To date, the initiative can be viewed as being successful, as both employers and employees are satisfied with the current situation. TEES participants often gain experience of working for more than one company during on-the-job training. For instance, one of the employees started his training in a metal and machinery company, then moved to another company, but finally decided that he did not like the type of work involved. He subsequently joined ELC, a move that has proved satisfactory for both the company and the worker. Once recruited, older employees tend to do their utmost to repay the trust that they have been shown by their employer; indeed, at ELC, the newly-hired older workers were highly motivated to learn about the job. After some initial difficulties due to their long absence from the labour market, those who participated in the TEES scheme realised that the company’s intentions regarding training and recruitment were serious, and no major problems arose. Any difficulties were overcome particularly through effective dialogue between company representatives who pointed out the positive aspects of the work and TEES participants. From the company’s point of view, one potential improvement that could be made to the scheme would be to provide greater benefits, such as tax breaks, for companies that hire TEES participants.

In a national context, the Maltese government shows interest in the issue of employability of older unemployed workers, in line with the provisions of the European Employment Strategy (EES).

Participation in the government’s initiative taught ELC a great deal about the positive characteristics of older workers. For instance, people aged over 40 years are less likely to give up their jobs than younger workers, who often have different aspirations. In short, older workers tend to be more loyal to the company.

ELC intends to continue recruiting older workers. Given that many workers will be retiring in the near future, the company aims to balance the age profile of its workforce by hiring both younger and older employees.

The abovementioned initiative is not the only one implemented by the company for its employees. Other programmes involve the entire staff and not just older workers. On becoming a private company in 2003, the current personnel were transferred from the Department of Agriculture to the ELC. The difficult task of adapting the attitudes and practices of these employees to the new situation was addressed right from the outset.
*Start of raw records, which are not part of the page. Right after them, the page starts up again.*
(* ===== verification/Proto.v ===== *)
(** * The wire format

    Model of the code that the protobuf compiler generated in
    [src/spb/protocol.pb.go].  Every message there is marshalled and unmarshalled by
    the same scheme, field by field, so that the scheme is modelled once, over a
    description of the fields of a message; [Spb.v] holds the messages. *)

From Stdlib Require Import ZArith Lia Ascii String.
From stdpp Require Import base list strings.
From S2P Require Import Prelude Bytes Channels.

Local Open Scope Z_scope.

Module Proto.

Local Notation sovProtocol := CtrlMsg.sovProtocol.

Inductive proto_error :=
| ErrIntOverflow | UnexpectedEOF | ErrInvalidLength | EndGroup | IllegalTag | WrongWireType
| ErrUnexpectedEndOfGroup | IllegalWireType | Other | OutOfFuel.

(** ** Variable-length integers *)

(** The loop that writes seven bits at a time, for at most [n] bytes with more to come. *)
Fixpoint put_varint (n : nat) (v : Z) : list byte :=
  match n with
  | O => [byte_of v]
  | S n' => if 128 <=? v then byte_of (Z.lor (Z.land v 127) 128) :: put_varint n' (Z.shiftr v 7)
            else [byte_of v]
  end.

(** [encodeVarintProtocol]; the bytes end where the buffer was filled from. *)
Definition encodeVarint (v : Z) : list byte := put_varint 9 v.

(** The loop that reads an integer into a variable of a type given by its wrap-around. *)
Fixpoint read_varint (wrap : Z -> Z) (shift v : Z) (bs : list byte)
  : outcome proto_error (Z * list byte) :=
  if 64 <=? shift then Err ErrIntOverflow
  else match bs with
       | [] => Err UnexpectedEOF
       | b :: bs' =>
           let v := Z.lor v (wrap (Z.shiftl (Z.land (byte_val b) 127) shift)) in
           if byte_val b <? 128 then Ok (v, bs') else read_varint wrap (shift + 7) v bs'
       end.

(** The bytes of a length-delimited field, [n] being its length as an [int], and [l] the
    length of the whole input. *)
Definition take_delimited (l n : Z) (rest : list byte) : outcome proto_error (list byte * list byte) :=
  if n <? 0 then Err ErrInvalidLength
  else
    let postIndex := i64 (l - Z.of_nat (length rest) + n) in
    if postIndex <? 0 then Err ErrInvalidLength
    else if l <? postIndex then Err UnexpectedEOF
    else Ok (take (Z.to_nat n) rest, drop (Z.to_nat n) rest).

(** ** Fields *)

(** How the messages of a type are marshalled and unmarshalled; [c_get] adds to a
    message. *)
Record codec (A : Type) := mkCodec {
  c_zero : A;
  c_put : A -> list byte;
  c_size : A -> Z;
  c_get : A -> list byte -> outcome proto_error A;
  c_typed : A -> Prop  (* the values of the Go type *)
}.
#[global] Arguments c_zero {A}.
#[global] Arguments c_put {A}.
#[global] Arguments c_size {A}.
#[global] Arguments c_get {A}.
#[global] Arguments c_typed {A}.

(** A field of a message: its number, and how to read and write it in the structure. *)
Inductive field (M : Type) : Type :=
| Uint64 (num : Z) (get : M -> Z) (set : Z -> M -> M)
| Int32 (num : Z) (get : M -> Z) (set : Z -> M -> M)
| Boolean (num : Z) (get : M -> bool) (set : bool -> M -> M)
| Str (num : Z) (get : M -> string) (set : string -> M -> M)
| Raw (num : Z) (get : M -> list byte) (set : list byte -> M -> M)
| Packed (num : Z) (get : M -> list Z) (set : list Z -> M -> M)
| Embedded {A : Type} (c : codec A) (num : Z) (get : M -> option A) (set : option A -> M -> M)
| Repeated {A : Type} (c : codec A) (num : Z) (get : M -> list A) (set : list A -> M -> M).
#[global] Arguments Uint64 {M}.
#[global] Arguments Int32 {M}.
#[global] Arguments Boolean {M}.
#[global] Arguments Str {M}.
#[global] Arguments Raw {M}.
#[global] Arguments Packed {M}.
#[global] Arguments Embedded {M A}.
#[global] Arguments Repeated {M A}.

Definition number {M : Type} (f : field M) : Z :=
  match f with
  | Uint64 n _ _ | Int32 n _ _ | Boolean n _ _ | Str n _ _ | Raw n _ _ | Packed n _ _
  | Embedded _ n _ _ | Repeated _ n _ _ => n
  end.

Definition tag (num wireType : Z) : byte := byte_of (num * 8 + wireType).

(** ** Marshalling *)

Definition put_int (num v : Z) : list byte :=
  if v =? 0 then [] else tag num 0 :: encodeVarint (u64 v).

(** A length-delimited field, always written. *)
Definition put_delimited (num : Z) (data : list byte) : list byte :=
  tag num 2 :: encodeVarint (u64 (Z.of_nat (length data))) ++ data.

Definition put_bytes (num : Z) (data : list byte) : list byte :=
  match data with [] => [] | _ => put_delimited num data end.

Definition put_field {M : Type} (f : field M) (m : M) : list byte :=
  match f with
  | Uint64 num get _ | Int32 num get _ => put_int num (get m)
  | Boolean num get _ => if get m then [tag num 0; byte_of 1] else []
  | Str num get _ => put_bytes num (list_ascii_of_string (get m))
  | Raw num get _ => put_bytes num (get m)
  | Packed num get _ => put_bytes num (get m ≫= encodeVarint)
  | Embedded c num get _ => match get m with None => [] | Some a => put_delimited num (c_put c a) end
  | Repeated c num get _ => get m ≫= fun a => put_delimited num (c_put c a)
  end.

(** [MarshalToSizedBuffer] fills the buffer from its end, the last field first. *)
Definition Marshal {M : Type} (fs : list (field M)) (m : M) : list byte :=
  foldr (fun f written => put_field f m ++ written) [] fs.

(** ** Sizes *)

Definition size_int (v : Z) : Z := if v =? 0 then 0 else 1 + sovProtocol (u64 v).

Definition size_delimited (l : Z) : Z := 1 + l + sovProtocol (u64 l).

Definition size_bytes (l : Z) : Z := if 0 <? l then size_delimited l else 0.

Definition sum (l : list Z) : Z := foldr Z.add 0 l.

Definition field_size {M : Type} (f : field M) (m : M) : Z :=
  match f with
  | Uint64 _ get _ | Int32 _ get _ => size_int (get m)
  | Boolean _ get _ => if get m then 2 else 0
  | Str _ get _ => size_bytes (Z.of_nat (String.length (get m)))
  | Raw _ get _ => size_bytes (Z.of_nat (length (get m)))
  | Packed _ get _ => size_bytes (sum ((fun v => sovProtocol (u64 v)) <$> get m))
  | Embedded c _ get _ => match get m with None => 0 | Some a => size_delimited (c_size c a) end
  | Repeated c _ get _ => sum ((fun a => size_delimited (c_size c a)) <$> get m)
  end.

Definition message_size {M : Type} (fs : list (field M)) (m : M) : Z := sum ((fun f => field_size f m) <$> fs).

(** ** Unmarshalling *)

(** The loop over packed integers, until at most [stop] bytes remain. *)
Fixpoint packed_loop (fuel stop : nat) (acc : list Z) (rest : list byte)
  : outcome proto_error (list Z * list byte) :=
  if (length rest <=? stop)%nat then Ok (acc, rest)
  else match fuel with
       | O => Err OutOfFuel
       | S fuel' => r ← read_varint u64 0 0 rest; packed_loop fuel' stop (acc ++ [r.1]) r.2
       end.

(** A length kept in a [uint64], as for strings, or in an [int]. *)
Definition get_string (l : Z) (rest : list byte) : outcome proto_error (list byte * list byte) :=
  r ← read_varint u64 0 0 rest; take_delimited l (i64 r.1) r.2.
Definition get_bytes (l : Z) (rest : list byte) : outcome proto_error (list byte * list byte) :=
  r ← read_varint i64 0 0 rest; take_delimited l r.1 r.2.

Definition expect (wireType expected : Z) : outcome proto_error unit :=
  if wireType =? expected then Ok tt else Err WrongWireType.

(** One case of the switch. *)
Definition get_field {M : Type} (f : field M) (wireType l : Z) (rest : list byte) (m : M)
  : outcome proto_error (M * list byte) :=
  match f with
  | Uint64 _ _ set => _ ← expect wireType 0; r ← read_varint u64 0 0 rest; Ok (set r.1 m, r.2)
  | Int32 _ _ set => _ ← expect wireType 0; r ← read_varint i32 0 0 rest; Ok (set r.1 m, r.2)
  | Boolean _ _ set =>
      _ ← expect wireType 0; r ← read_varint i64 0 0 rest; Ok (set (negb (r.1 =? 0)) m, r.2)
  | Str _ _ set =>
      _ ← expect wireType 2; r ← get_string l rest; Ok (set (string_of_list_ascii r.1) m, r.2)
  | Raw _ _ set => _ ← expect wireType 2; r ← get_bytes l rest; Ok (set r.1 m, r.2)
  | Packed _ get set =>
      if wireType =? 0 then
        r ← read_varint u64 0 0 rest; Ok (set (get m ++ [r.1]) m, r.2)
      else
        _ ← expect wireType 2;
        r ← read_varint i64 0 0 rest;
        d ← take_delimited l r.1 r.2;
        p ← packed_loop (length r.2) (length d.2) (get m) r.2;
        Ok (set p.1 m, p.2)
  | Embedded c _ get set =>
      _ ← expect wireType 2; r ← get_bytes l rest;
      a ← c_get c (default (c_zero c) (get m)) r.1; Ok (set (Some a) m, r.2)
  | Repeated c _ get set =>
      _ ← expect wireType 2; r ← get_bytes l rest;
      a ← c_get c (c_zero c) r.1; Ok (set (get m ++ [a]) m, r.2)
  end.

(** A variable-length integer at an index: the integer and the next index. *)
Definition varint_at (wrap : Z -> Z) (dAtA : list byte) (iNdEx : Z) : outcome proto_error (Z * Z) :=
  r ← read_varint wrap 0 0 (drop (Z.to_nat iNdEx) dAtA);
  Ok (r.1, Z.of_nat (length dAtA) - Z.of_nat (length r.2)).

(** The switch of [skipProtocol] on the wire type: the next index and the nesting of groups. *)
Definition skip_wire (dAtA : list byte) (wireType iNdEx depth : Z) : outcome proto_error (Z * Z) :=
  match wireType with
  | 0 => v ← varint_at u64 dAtA iNdEx; Ok (v.2, depth)
  | 1 => Ok (iNdEx + 8, depth)
  | 2 => n ← varint_at i64 dAtA iNdEx;
         if n.1 <? 0 then Err ErrInvalidLength else Ok (i64 (n.2 + n.1), depth)
  | 3 => Ok (iNdEx, depth + 1)
  | 4 => if depth =? 0 then Err ErrUnexpectedEndOfGroup else Ok (iNdEx, depth - 1)
  | 5 => Ok (iNdEx + 4, depth)
  | _ => Err IllegalWireType
  end.

(** [skipProtocol]: the index after the field at the start of [dAtA]. *)
Fixpoint skip_loop (fuel : nat) (dAtA : list byte) (iNdEx depth : Z) : outcome proto_error Z :=
  match fuel with
  | O => Err OutOfFuel
  | S fuel' =>
      if negb (iNdEx <? Z.of_nat (length dAtA)) then Err UnexpectedEOF
      else
        w ← varint_at u64 dAtA iNdEx;
        let '(wire, iNdEx) := w in
        r ← skip_wire dAtA (Z.land wire 7) iNdEx depth;
        let '(iNdEx, depth) := r in
        if iNdEx <? 0 then Err ErrInvalidLength
        else if depth =? 0 then Ok iNdEx
        else skip_loop fuel' dAtA iNdEx depth
  end.

Definition skipProtocol (dAtA : list byte) : outcome proto_error Z :=
  skip_loop (S (length dAtA)) dAtA 0 0.

(** The default case of the switch, from the start of the field. *)
Definition skip_field (l : Z) (rest : list byte) : outcome proto_error (list byte) :=
  skippy ← skipProtocol rest;
  if (skippy <? 0) || (i64 (l - Z.of_nat (length rest) + skippy) <? 0) then Err ErrInvalidLength
  else if Z.of_nat (length rest) <? skippy then Err UnexpectedEOF
  else Ok (drop (Z.to_nat skippy) rest).

Definition find_field {M : Type} (fs : list (field M)) (fieldNum : Z) : option (field M) :=
  List.find (fun f => number f =? fieldNum) fs.

(** The body of the loop: the message and the bytes left. *)
Definition unmarshal_step {M : Type} (fs : list (field M)) (l : Z) (m : M) (rest : list byte)
  : outcome proto_error (M * list byte) :=
  w ← read_varint u64 0 0 rest;
  let fieldNum := i32 (Z.shiftr w.1 3) in
  let wireType := Z.land w.1 7 in
  if wireType =? 4 then Err EndGroup
  else if fieldNum <=? 0 then Err IllegalTag
  else match find_field fs fieldNum with
       | Some f => get_field f wireType l w.2 m
       | None => rest' ← skip_field l rest; Ok (m, rest')
       end.

Fixpoint unmarshal_loop {M : Type} (fuel : nat) (fs : list (field M)) (l : Z) (m : M) (rest : list byte)
  : outcome proto_error M :=
  match rest with
  | [] => Ok m
  | _ =>
      match fuel with
      | O => Err OutOfFuel
      | S fuel' => r ← unmarshal_step fs l m rest; unmarshal_loop fuel' fs l r.1 r.2
      end
  end.

(** [Unmarshal]: what the input adds to [m]. *)
Definition Unmarshal {M : Type} (fs : list (field M)) (m : M) (dAtA : list byte) : outcome proto_error M :=
  unmarshal_loop (length dAtA) fs (Z.of_nat (length dAtA)) m dAtA.

(** Integers fit their width. *)
Definition field_typed {M : Type} (f : field M) (m : M) : Prop :=
  match f with
  | Uint64 _ get _ => is_u64 (get m)
  | Int32 _ get _ => is_i32 (get m)
  | Packed _ get _ => Forall is_u64 (get m)
  | Embedded c _ get _ => match get m with Some a => c_typed c a | None => True end
  | Repeated c _ get _ => Forall (c_typed c) (get m)
  | _ => True
  end.

Definition message_codec {M : Type} (zero : M) (fs : list (field M)) : codec M :=
  mkCodec M zero (Marshal fs) (message_size fs) (Unmarshal fs) (fun m => Forall (fun f => field_typed f m) fs).
End Proto.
This move required retraining of the workforce both with regard to practical aspects, such as the use of new tools but also in terms of changing their outlook from a ‘public’ to a ‘private’ perspective – it is often the case in Malta that public sector employees are characterised by lack of motivation and widespread absenteeism. After some initial difficulties, the training programme succeeded in motivating personnel. The training consisted of: leadership and motivation exercises for section heads; team building exercises for supervisors; a gardener’s refresher course; traffic management; and fist aid instruction for all employees. The main positive result was that the initially very high absenteeism rate among workers was reduced. This training is still ongoing.

Furthermore, with regard to wage policy, all ETC employees receive a personal quarterly-based wage bonus calculated on the basis of their productivity and flexibility in carrying out different duties. This strategy has also helped to curtail ‘moonlighting’ – whereby individuals work more than one job – which was formerly common among the workers.